** Data records follows **

(* ===== verification/Conversation.v ===== *)
(** * A conversation of two sessions

    Both sides of a session at work: the client's and the server's session systems,
    each with its threads in any interleaving, joined by two channels that carry, in
    order, the messages their writers sent. That is what the transport provides while
    a session lasts. A step is one of a side's own, or the delivery of the oldest
    message on its way to a side. *)

From Stdlib Require Import Sorting.Sorted.
From S2P Require Import Prelude Io Message Envelope Promise Settling Session SessionInv SessionPass SessionMachine.

Module Conversation.
Import Session SessionInv SessionPass SessionMachine.

(** ** The state *)

Section conversation.
Context {Payload : Variant → Type} `{Prost Payload} (max : nat).
Abbreviation Session := (Session (Payload:=Payload)).
Abbreviation System := (System (Payload:=Payload)).
Abbreviation Event := (Event (Payload:=Payload)).

(** A message with the ID it is sent under. *)
Abbreviation Entry := (Z * OutgoingMessage (Payload:=Payload))%type.

(** The two systems, and for each side the messages it sent that are on their way and
    those delivered to its peer. *)
Record Conversation := MkConversation {
  party : Side → System;
  flight : Side → list Entry;
  seen : Side → list Entry;
}.

(** Sets the value at one side. *)
Definition at_side {A} (side : Side) (a : A) (f : Side → A) (side' : Side) : A :=
  if decide (side' = side) then a else f side'.

Definition started : Conversation :=
  MkConversation init (λ _, []) (λ _, []).

(** ** Steps *)

(** What the side's step puts on its channel: the message it sends, which may have
    reached the peer also where the transport reports a failure. *)
Definition sent (side : Side) (reached : bool) (ev : Event) (w : Writer (Payload:=Payload)) :
  list Entry :=
  match ev, w with
  | ESent answer _, WSending i m =>
      if is_ok (encode max side i (body_sent m)) && (is_ok answer || reached)
      then [(i, m)] else []
  | _, _ => []
  end.

(** The values an application can submit, and the errors it closes a session with. *)
Definition proper (ev : Event) : Prop :=
  match ev with
  | EMessage _ _ => False
  | ERequest m _ _ => sendable 0 (Ok m) = true
  | ERespond _ r _ _ => sendable 0 r = true
  | EClose e _ => e ≠ Protocol.Malformed
  | _ => True
  end.

Inductive step2 : Conversation → Conversation → Prop :=
  | step_act c side ev reached y' :
      proper ev →
      step side max (party c side) ev = Some y' →
      step2 c
        (MkConversation (at_side side y' (party c))
           (at_side side (flight c side ++ sent side reached ev (writer (party c side))) (flight c))
           (seen c))
  | step_deliver c side i m rest bs now y' :
      flight c side = (i, m) :: rest →
      encode max side i (body_sent m) = Ok bs →
      step (peer side) max (party c (peer side)) (EMessage bs now) = Some y' →
      step2 c
        (MkConversation (at_side (peer side) y' (party c))
           (at_side side rest (flight c))
           (at_side side (seen c side ++ [(i, m)]) (seen c))).

(** The same steps, executed. *)
Inductive Move :=
  | Act (side : Side) (ev : Event) (reached : bool)
  | Deliver (side : Side) (now : Instant).

#[global] Instance proper_dec ev : Decision (proper ev).
Proof. destruct ev; simpl; apply _. Defined.

Definition move (c : Conversation) (mv : Move) : option Conversation :=
  match mv with
  | Act side ev reached =>
      if decide (proper ev) then
        match step side max (party c side) ev with
        | Some y' =>
            Some (MkConversation (at_side side y' (party c))
                    (at_side side (flight c side ++ sent side reached ev (writer (party c side)))
                       (flight c))
                    (seen c))
        | None => None
        end
      else None
  | Deliver side now =>
      match flight c side with
      | (i, m) :: rest =>
          match encode max side i (body_sent m) with
          | Ok bs =>
              match step (peer side) max (party c (peer side)) (EMessage bs now) with
              | Some y' =>
                  Some (MkConversation (at_side (peer side) y' (party c))
                          (at_side side rest (flight c))
                          (at_side side (seen c side ++ [(i, m)]) (seen c)))
              | None => None
              end
          | Err _ => None
          end
      | [] => None
      end
  end.

Fixpoint moves (c : Conversation) (mvs : list Move) : option Conversation :=
  match mvs with
  | [] => Some c
  | mv :: mvs => match move c mv with Some c => moves c mvs | None => None end
  end.

Inductive reachable2 : Conversation → Prop :=
  | reachable2_started : reachable2 started
  | reachable2_step c c' : reachable2 c → step2 c c' → reachable2 c'.

Lemma move_step c mv c' : move c mv = Some c' → step2 c c'.
Proof.
  destruct mv as [side ev reached|side now]; simpl.
  - case_decide; [|done]. destruct (step _ _ _ _) eqn:Es; [|done]. intros [= <-].
    by eapply step_act.
  - destruct (flight c side) as [|[i m] rest] eqn:Ef; [done|].
    destruct (encode _ _ _ _) as [bs|] eqn:Ee; [|done].
    intros Hs.
    destruct (step (peer side) max (party c (peer side)) (EMessage bs now)) as [y'|] eqn:Es;
      simpl in Es, Hs; rewrite Es in Hs; [|done]. injection Hs as <-.
    by eapply step_deliver.
Qed.

Lemma moves_reachable c mvs c' : reachable2 c → moves c mvs = Some c' → reachable2 c'.
Proof.
  revert c. induction mvs as [|mv mvs IH]; simpl; intros c Hc; [by intros [= <-]|].
  destruct (move c mv) as [c1|] eqn:Em; [|done]. apply IH.
  eapply reachable2_step; [done|by eapply move_step].
Qed.

(** ** What a session holds *)

Definition inc (s : Session) : list (Z * IncomingEnvelope) :=
  match state s with Open o => incoming o | Closed _ => [] end.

** End of Data records **

● **Exercise instructions**
Word for word, write out all of the entries again.

● **Written response**
(* ===== verification/Conversation.v ===== *)
(** * A conversation of two sessions

    Both sides of a session at work: the client's and the server's session systems,
    each with its threads in any interleaving, joined by two channels that carry, in
    order, the messages their writers sent. That is what the transport provides while
    a session lasts. A step is one of a side's own, or the delivery of the oldest
    message on its way to a side. *)

From Stdlib Require Import Sorting.Sorted.
From S2P Require Import Prelude Io Message Envelope Promise Settling Session SessionInv SessionPass SessionMachine.

Module Conversation.
Import Session SessionInv SessionPass SessionMachine.

(** ** The state *)

Section conversation.
Context {Payload : Variant → Type} `{Prost Payload} (max : nat).
Abbreviation Session := (Session (Payload:=Payload)).
Abbreviation System := (System (Payload:=Payload)).
Abbreviation Event := (Event (Payload:=Payload)).

(** A message with the ID it is sent under. *)
Abbreviation Entry := (Z * OutgoingMessage (Payload:=Payload))%type.

(** The two systems, and for each side the messages it sent that are on their way and
    those delivered to its peer. *)
Record Conversation := MkConversation {
  party : Side → System;
  flight : Side → list Entry;
  seen : Side → list Entry;
}.

(** Sets the value at one side. *)
Definition at_side {A} (side : Side) (a : A) (f : Side → A) (side' : Side) : A :=
  if decide (side' = side) then a else f side'.

Definition started : Conversation :=
  MkConversation init (λ _, []) (λ _, []).

(** ** Steps *)

(** What the side's step puts on its channel: the message it sends, which may have
    reached the peer also where the transport reports a failure. *)
Definition sent (side : Side) (reached : bool) (ev : Event) (w : Writer (Payload:=Payload)) :
  list Entry :=
  match ev, w with
  | ESent answer _, WSending i m =>
      if is_ok (encode max side i (body_sent m)) && (is_ok answer || reached)
      then [(i, m)] else []
  | _, _ => []
  end.

(** The values an application can submit, and the errors it closes a session with. *)
Definition proper (ev : Event) : Prop :=
  match ev with
  | EMessage _ _ => False
  | ERequest m _ _ => sendable 0 (Ok m) = true
  | ERespond _ r _ _ => sendable 0 r = true
  | EClose e _ => e ≠ Protocol.Malformed
  | _ => True
  end.

Inductive step2 : Conversation → Conversation → Prop :=
  | step_act c side ev reached y' :
      proper ev →
      step side max (party c side) ev = Some y' →
      step2 c
        (MkConversation (at_side side y' (party c))
           (at_side side (flight c side ++ sent side reached ev (writer (party c side))) (flight c))
           (seen c))
  | step_deliver c side i m rest bs now y' :
      flight c side = (i, m) :: rest →
      encode max side i (body_sent m) = Ok bs →
      step (peer side) max (party c (peer side)) (EMessage bs now) = Some y' →
      step2 c
        (MkConversation (at_side (peer side) y' (party c))
           (at_side side rest (flight c))
           (at_side side (seen c side ++ [(i, m)]) (seen c))).

(** The same steps, executed. *)
Inductive Move :=
  | Act (side : Side) (ev : Event) (reached : bool)
  | Deliver (side : Side) (now : Instant).

#[global] Instance proper_dec ev : Decision (proper ev).
Proof. destruct ev; simpl; apply _. Defined.

Definition move (c : Conversation) (mv : Move) : option Conversation :=
  match mv with
  | Act side ev reached =>
      if decide (proper ev) then
        match step side max (party c side) ev with
        | Some y' =>
            Some (MkConversation (at_side side y' (party c))
                    (at_side side (flight c side ++ sent side reached ev (writer (party c side)))
                       (flight c))
                    (seen c))
        | None => None
        end
      else None
  | Deliver side now =>
      match flight c side with
      | (i, m) :: rest =>
          match encode max side i (body_sent m) with
          | Ok bs =>
              match step (peer side) max (party c (peer side)) (EMessage bs now) with
              | Some y' =>
                  Some (MkConversation (at_side (peer side) y' (party c))
                          (at_side side rest (flight c))
                          (at_side side (seen c side ++ [(i, m)]) (seen c)))
              | None => None
              end
          | Err _ => None
          end
      | [] => None
      end
  end.

Fixpoint moves (c : Conversation) (mvs : list Move) : option Conversation :=
  match mvs with
  | [] => Some c
  | mv :: mvs => match move c mv with Some c => moves c mvs | None => None end
  end.

Inductive reachable2 : Conversation → Prop :=
  | reachable2_started : reachable2 started
  | reachable2_step c c' : reachable2 c → step2 c c' → reachable2 c'.

Lemma move_step c mv c' : move c mv = Some c' → step2 c c'.
Proof.
  destruct mv as [side ev reached|side now]; simpl.
  - case_decide; [|done]. destruct (step _ _ _ _) eqn:Es; [|done]. intros [= <-].
    by eapply step_act.
  - destruct (flight c side) as [|[i m] rest] eqn:Ef; [done|].
    destruct (encode _ _ _ _) as [bs|] eqn:Ee; [|done].
    intros Hs.
    destruct (step (peer side) max (party c (peer side)) (EMessage bs now)) as [y'|] eqn:Es;
      simpl in Es, Hs; rewrite Es in Hs; [|done]. injection Hs as <-.
    by eapply step_deliver.
Qed.

Lemma moves_reachable c mvs c' : reachable2 c → moves c mvs = Some c' → reachable2 c'.
Proof.
  revert c. induction mvs as [|mv mvs IH]; simpl; intros c Hc; [by intros [= <-]|].
  destruct (move c mv) as [c1|] eqn:Em; [|done]. apply IH.
  eapply reachable2_step; [done|by eapply move_step].
Qed.

(** ** What a session holds *)

Definition inc (s : Session) : list (Z * IncomingEnvelope) :=
  match state s with Open o => incoming o | Closed _ => [] end.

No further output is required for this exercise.